Records contained in a dataset

(** What is revoked, and since when. *)
Lemma revoke_spec e k s : revocations (revokeNKeyJWT e k s) =
  if negb (String.eqb k "") && cf_nc (config s) && cf_revocation (config s) && negb (ce_revokeErr e k)
  then <[k := Unix (ce_now e)]> (revocations s) else revocations s.
Proof.
  unfold revokeNKeyJWT. destruct (String.eqb k ""); [done|]. destruct (cf_nc (config s)); [|done].
  destruct (cf_revocation (config s)); [|done]. by destruct (ce_revokeErr e k).
Qed.

Definition can_revoke (e : cp_env) (s : Server) : Prop :=
  cf_nc (config s) = true ∧ cf_revocation (config s) = true ∧ ∀ k, ce_revokeErr e k = false.

Lemma revoke_config e k s : config (revokeNKeyJWT e k s) = config s.
Proof. unfold revokeNKeyJWT. by repeat case_match. Qed.

Lemma revoke_all_spec e cs s k :
  can_revoke e s → (∃ c, c ∈ cs ∧ ac_NKeyPublic c = k) → k ≠ ""%string → revocations (revoke_all e cs s) !! k = Some (Unix (ce_now e)).
Proof.
  assert (Hkeep : ∀ cs s, can_revoke e s → revocations s !! k = Some (Unix (ce_now e)) → revocations (revoke_all e cs s) !! k = Some (Unix (ce_now e))).
  { induction cs0 as [|c cs0 IH]; intros s0 Hc Hk; [done|]. cbn. apply IH; [by unfold can_revoke; rewrite revoke_config|].
    rewrite revoke_spec. destruct (_ && _); [|done]. destruct (decide (ac_NKeyPublic c = k)) as [->|]; by rewrite ?lookup_insert_eq, ?lookup_insert_ne. }
  revert s. induction cs as [|c cs IH]; intros s Hc (d & Hd & Hk) Hne; [by apply elem_of_nil in Hd|]. cbn.
  apply elem_of_cons in Hd as [->|Hd].
  - apply Hkeep; [by unfold can_revoke; rewrite revoke_config|]. rewrite revoke_spec, Hk. destruct Hc as (-> & -> & ->).
    apply String.eqb_neq in Hne. rewrite Hne. cbn. apply lookup_insert_eq.
  - apply IH; [by unfold can_revoke; rewrite revoke_config|by exists d|done].
Qed.
(** Fewer projects than candidates: one of them is free. *)
Lemma candidate_free userID slug t :
  (length (taken userID t) < 98)%nat → ∃ i, i ∈ seq 2 98 ∧ candidate slug i ∉ taken userID t.
Proof.
  intros Hlt.
  destruct (decide (Forall (λ i, candidate slug i ∈ taken userID t) (seq 2 98))) as [Hall|Hn].
  - exfalso. assert (Hsub : candidate slug <$> seq 2 98 ⊆+ taken userID t).
    { apply NoDup_submseteq; [apply NoDup_fmap_2; [intros i j; apply candidate_inj|apply NoDup_seq]|].
      intros x (i & -> & Hi)%list_elem_of_fmap. by apply (proj1 (Forall_forall _ _) Hall). }
    apply submseteq_length in Hsub. rewrite length_fmap, length_seq in Hsub. lia.
  - apply not_Forall_Exists, Exists_exists in Hn; [done|]. intros ?. apply _.
Qed.

Lemma suggestion_spec e userID slug t :
  (∀ c, ce_down e c = false) → (length (taken userID t) < 98)%nat → suggestion e userID slug t ∉ taken userID t.
Proof.
  intros Hd Hlt. unfold suggestion. destruct (find_first _ _) as [i|] eqn:E.
  - apply find_first_Some in E as [_ [_ Hz%Nat.eqb_eq]%andb_true_iff]. by apply slug_count_free.
  - exfalso. rewrite find_first_None in E. destruct (candidate_free userID slug t Hlt) as (i & Hi & Hf). specialize (E i Hi).
    rewrite Hd in E. apply slug_count_free in Hf. rewrite Hf in E. done.
Qed.

(** The answer is right: "available" exactly when the user has no project of the
    slug, and a suggestion that is itself free for every user with less than 98
    projects. *)
Theorem check_slug_answer e msg s u slug :
  tables_ok (db s) = true → no_failures e → cf_db (config s) = true → nm_Reply msg = true →
  (7 ≤ length (Split "."%char (nm_Subject msg)))%nat → u ∈ users (db s) → u_Slug u = requester (nm_Subject msg) →
  unmarshal (dec_struct [ ("slug", dec_string) ]) ""%string (nm_Data msg) = Some slug → slug ≠ ""%string →
  (slug ∉ taken (u_ID u) (db s) ∧ replies s (handleCheckSlug e msg s) = [Replied (JObj [("available", JBool true)])]) ∨
  (slug ∈ taken (u_ID u) (db s) ∧ ∃ x, replies s (handleCheckSlug e msg s) = [Replied (JObj [("available", JBool false); ("suggestion", JStr x)])] ∧
     ((length (taken (u_ID u) (db s)) < 98)%nat → x ∉ taken (u_ID u) (db s))).
Proof.
  intros Hok [Hd _] Hdb Hr Hlen Hu Hus Hreq Hne. unfold handleCheckSlug, lookup_row. rewrite Hdb. cbn [negb]. cbv zeta.
  apply Nat.ltb_ge in Hlen. rewrite Hlen, Hreq, !Hd. apply String.eqb_neq in Hne. rewrite Hne.
  fold (requester (nm_Subject msg)). rewrite <- Hus, (GetUserBySlug_user _ u) by done.
  assert (Hone : ∀ p, replies s (respond msg p s) = [Replied p]) by (intros p; unfold respond; rewrite Hr; by apply replies_send).
  destruct (slug_count _ _ _ =? 0)%nat eqn:E.
  - left. apply Nat.eqb_eq, slug_count_free in E. split; [done|]. apply Hone.
  - right. apply Nat.eqb_neq in E. split.
    + destruct (decide (slug ∈ taken (u_ID u) (db s))) as [|Hn]; [done|]. by apply slug_count_free in Hn.
    + eexists. split; [apply Hone|]. by apply suggestion_spec.
Qed.
Lemma login_inv e body s jwt seed uid uslug ex hs ps :
  Responded 200 (HLogin jwt seed uid uslug ex hs ps) ∈ replies s (handleLogin e body s) →
  ∃ req u, login_granted e body s (handleLogin e body s) (HLogin jwt seed uid uslug ex hs ps) req u.
Proof.
  unfold handleLogin, http_error. destruct (decode_body _ _ body) as [req|] eqn:Hb; [|error_branch]. destruct (_ || _); [error_branch|].
  destruct (cf_db (config s)) eqn:Hdb; [|error_branch]. destruct (ce_down e "GetUserByEmail"); [error_branch|].
  destruct (GetUserByEmail _ _) as [u|] eqn:Hu; [|error_branch]. apply GetUserByEmail_elem in Hu as [Hu Hem].
  destruct (checkPassword _ _) eqn:Hp; [|error_branch]. apply checkPassword_spec in Hp as [Hne Hp]. cbn [negb].
  assert (Hpr : proves (lr_Email req) (lr_Password req) u (db s)) by done. cbv zeta.
  destruct (String.eqb (lr_NKeyPublic req) "") eqn:Hk; cbn [negb].
  - destruct (IssueUserJWTLegacy _ _ _ _ _ _) as [j|] eqn:Hj; [|error_branch]. intros H. eapply login_answer in H; [|done|by left].
    injection H as -> -> -> -> -> -> ->. exists req, u. split; [done|done| |by repeat split]. rewrite Hk. do 4 eexists. split; [done|].
    apply issued_name in Hj as Hn. apply issued_claims in Hj as (Hkey & Hat & Hperms & _). split; [done|]. split; [done|]. by rewrite Hk.
  - destruct (IssueUserJWT _ _ _ _ _ _ _) as [j|] eqn:Hj.
    2: { intros H. by apply answered_once in H; [|rewrite exec_ignored_sent]. }
    intros H. eapply login_answer in H; [|done|].
    2: { destruct (cf_nc _); [right; eexists; cbn; by rewrite exec_ignored_sent|left; by rewrite exec_ignored_sent]. }
    injection H as -> -> -> -> -> -> ->. exists req, u.
    pose proof (exec_key_others u (lr_NKeyPublic req) (ce_down e "SetUserNKeyPublic") s) as Hex.
    rewrite exec_ignored_config. split; [done|done| |by destruct (cf_nc (config s))]. rewrite Hk. do 4 eexists. split; [done|].
    apply issued_name in Hj as Hn. apply issued_claims in Hj as (Hkey & Hat & Hperms & _). split; [done|]. split; [done|].
    rewrite Hk. split; [done|]. eexists; split; [done|]. intros x Hx%getUserHostSlugs_sound. destruct Hex as (_ & Hh & Ha & _). unfold has_access in *. by rewrite Hh, Ha in Hx.
Qed.
#[local] Instance demo_json : JsonText := table_json documents.
#[local] Instance demo_body : JsonStream := {| json_first s := snd <$> find_first (λ kv, String.eqb kv.1 s) documents |}.
#[local] Instance demo_time : GoTime := {| parse_rfc3339 s := None; format_rfc3339 z := pretty.pretty z |}.
#[local] Existing Instances ascii_tables ascii_norm doc_nats_server.

(** After a request without a project. *)
Definition later : Daemon := handleJobsRoute (world 1) "POST" "post nothing" (daemon [] [] no_quota).

Lemma world_works now : works (world now).
Proof. done. Qed.

Lemma daemon_keyed l u q : keyed (daemon l u q).
Proof.
  intros k j H _. cbn in H. apply elem_of_list_to_map_2, list_elem_of_fmap in H as (x & [= -> ->] & _). done.
Qed.

Lemma queued_job_starves_witness :
  ∃ d1, take_update (world 1) (daemon [mk_job "j1" "queued" 5 75] [mk_job "j1" "queued" 5 75] (quota 80)) = Some (Running d1) ∧
    (∀ d2, rtc dispatcher_step d1 d2 → dm_jobs d2 !! "alice.j1"%string = Some (Some (mk_job "j1" "queued" 5 75))).
Proof.
  eexists. split; [vm_compute; reflexivity|]. intros d2 Hr.
  eapply (queued_job_starves (world 1) (daemon [mk_job "j1" "queued" 5 75] [mk_job "j1" "queued" 5 75] (quota 80)) (mk_job "j1" "queued" 5 75) []);
    [apply daemon_keyed|done|vm_compute; reflexivity|done|done|intros u Hu; by apply elem_of_nil in Hu|done|done| |exact Hr].
  vm_compute. reflexivity.
Defined.

Lemma cancelled_job_runs_witness :
  let d2 := handleJobByID (world 2) "DELETE" "/jobs/0123456789" (handleJobsRoute (world 1) "POST" "post" (daemon [] [] no_quota)) in
  (∃ j, readJobEntry "0123456789" d2 = Some j ∧ jb_Status j = "cancelled"%string) ∧
  ∃ d3 j, take_update (world 3) d2 = Some (Running d3) ∧ readJobEntry "0123456789" d3 = Some j ∧ jb_Status j = "running"%string ∧ jb_SessionID j = "sess-1"%string.
Proof.
  eapply (cancelled_job_runs (world 1) (world 2) (world 3) "post" _ (daemon [] [] no_quota) "project-one" "sess-1");
    try apply world_works; try (vm_compute; reflexivity); try discriminate.
Defined.

Lemma missing_project_crash_loop_witness :
  ∃ d', doomed d' ∧ (start_dispatcher (world 2) later = Crashed d' ∨ ∃ d1 n, start_dispatcher (world 2) later = Running d1 ∧ updates_done n (world 2) d1 = Crashed d').
Proof.
  apply (missing_project_crash_loop (world 2) (world 2) later (world_works 2) (world_works 2)).
  eapply posted_doomed; [apply world_works|apply (daemon_keyed [] [])|vm_compute; reflexivity|vm_compute; reflexivity|vm_compute; lia].
Defined.

Lemma running_jobs_have_sessions_witness :
  let d0 := daemon [] [] no_quota in
  let d2 := handleJobsRoute (world 1) "POST" "post" d0 in
  rtc daemon_step d0 d2 ∧ keyed d2 ∧ jobs_ok d2.
Proof.
  assert (Hr : rtc daemon_step (daemon [] [] no_quota) (handleJobsRoute (world 1) "POST" "post" (daemon [] [] no_quota))).
  { apply rtc_once. apply (do_http (world 1) "POST" "/jobs" "post" ∅). }
  split; [exact Hr|]. apply (running_jobs_have_sessions (daemon [] [] no_quota)); [apply daemon_keyed|intros k j H; done|exact Hr].
Defined.

(** A session that is created and stays busy. *)
Definition busy : daemon_env := {| de_now := 1; de_uuid := "0123456789"; de_kvErr st id := false; de_watchErr := false;
  de_create := Some "created"%string; de_session key i := Some (Some "running"%string); de_polls := 60 |}.

Lemma failing_job_ends_witness :
  ∃ n d' j, updates_done n busy (daemon [mk_job "j1" "queued" 5 75] [mk_job "j1" "queued" 5 75] no_quota) = Running d' ∧ dm_updates d' = [] ∧
    readJobEntry "j1" d' = Some j ∧ jb_Status j = "failed"%string ∧ jb_RetryCount j = 3 ∧ requests d' = 3%nat.
Proof.
  apply (failing_job_ends busy (mk_job "j1" "queued" 5 75) (daemon [mk_job "j1" "queued" 5 75] [mk_job "j1" "queued" 5 75] no_quota) "web" "sess-1"); try done.
Defined.

Lemma exceeded_job_keeps_running_witness :
  ∃ d', apply_quota (world 1) (quota 60) (daemon [mk_job "low" "running" 1 90; mk_job "high" "running" 9 50] [] no_quota) = Running d' ∧
    dm_jobs d' !! "alice.high"%string = Some (Some (mk_job "high" "running" 9 50)).
Proof.
  apply (exceeded_job_keeps_running (world 1) (quota 60) _ "alice.low" (mk_job "low" "running" 1 90) "alice.high" (mk_job "high" "running" 9 50));
    try apply world_works; try apply daemon_keyed; try (vm_compute; reflexivity); try done.
  intros k j H. exists "web"%string. apply elem_of_list_to_map_2, elem_of_cons in H as [[= -> ->]|[[= -> ->]|H%elem_of_nil]%elem_of_cons]; done.
Defined.

Lemma lifecycle_events_unseen_witness :
  nats_matches (lifecycle_subscription (daemon [] [] no_quota)) (UserHostProjectSessionsLifecycle "alice" "laptop" "web" "s-1" "session_job_complete") = false.
Proof. by apply (lifecycle_events_unseen (daemon [] [] no_quota) "alice" "laptop"). Defined.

EXERCISE INSTRUCTIONS
Lines after the one containing "assert (Hkeep : ∀" are left out; every line from the start of the entries through that line is restated word for word.

THE ANSWER
(** What is revoked, and since when. *)
Lemma revoke_spec e k s : revocations (revokeNKeyJWT e k s) =
  if negb (String.eqb k "") && cf_nc (config s) && cf_revocation (config s) && negb (ce_revokeErr e k)
  then <[k := Unix (ce_now e)]> (revocations s) else revocations s.
Proof.
  unfold revokeNKeyJWT. destruct (String.eqb k ""); [done|]. destruct (cf_nc (config s)); [|done].
  destruct (cf_revocation (config s)); [|done]. by destruct (ce_revokeErr e k).
Qed.

Definition can_revoke (e : cp_env) (s : Server) : Prop :=
  cf_nc (config s) = true ∧ cf_revocation (config s) = true ∧ ∀ k, ce_revokeErr e k = false.

Lemma revoke_config e k s : config (revokeNKeyJWT e k s) = config s.
Proof. unfold revokeNKeyJWT. by repeat case_match. Qed.

Lemma revoke_all_spec e cs s k :
  can_revoke e s → (∃ c, c ∈ cs ∧ ac_NKeyPublic c = k) → k ≠ ""%string → revocations (revoke_all e cs s) !! k = Some (Unix (ce_now e)).
Proof.
  assert (Hkeep : ∀ cs s, can_revoke e s → revocations s !! k = Some (Unix (ce_now e)) → revocations (revoke_all e cs s) !! k = Some (Unix (ce_now e))).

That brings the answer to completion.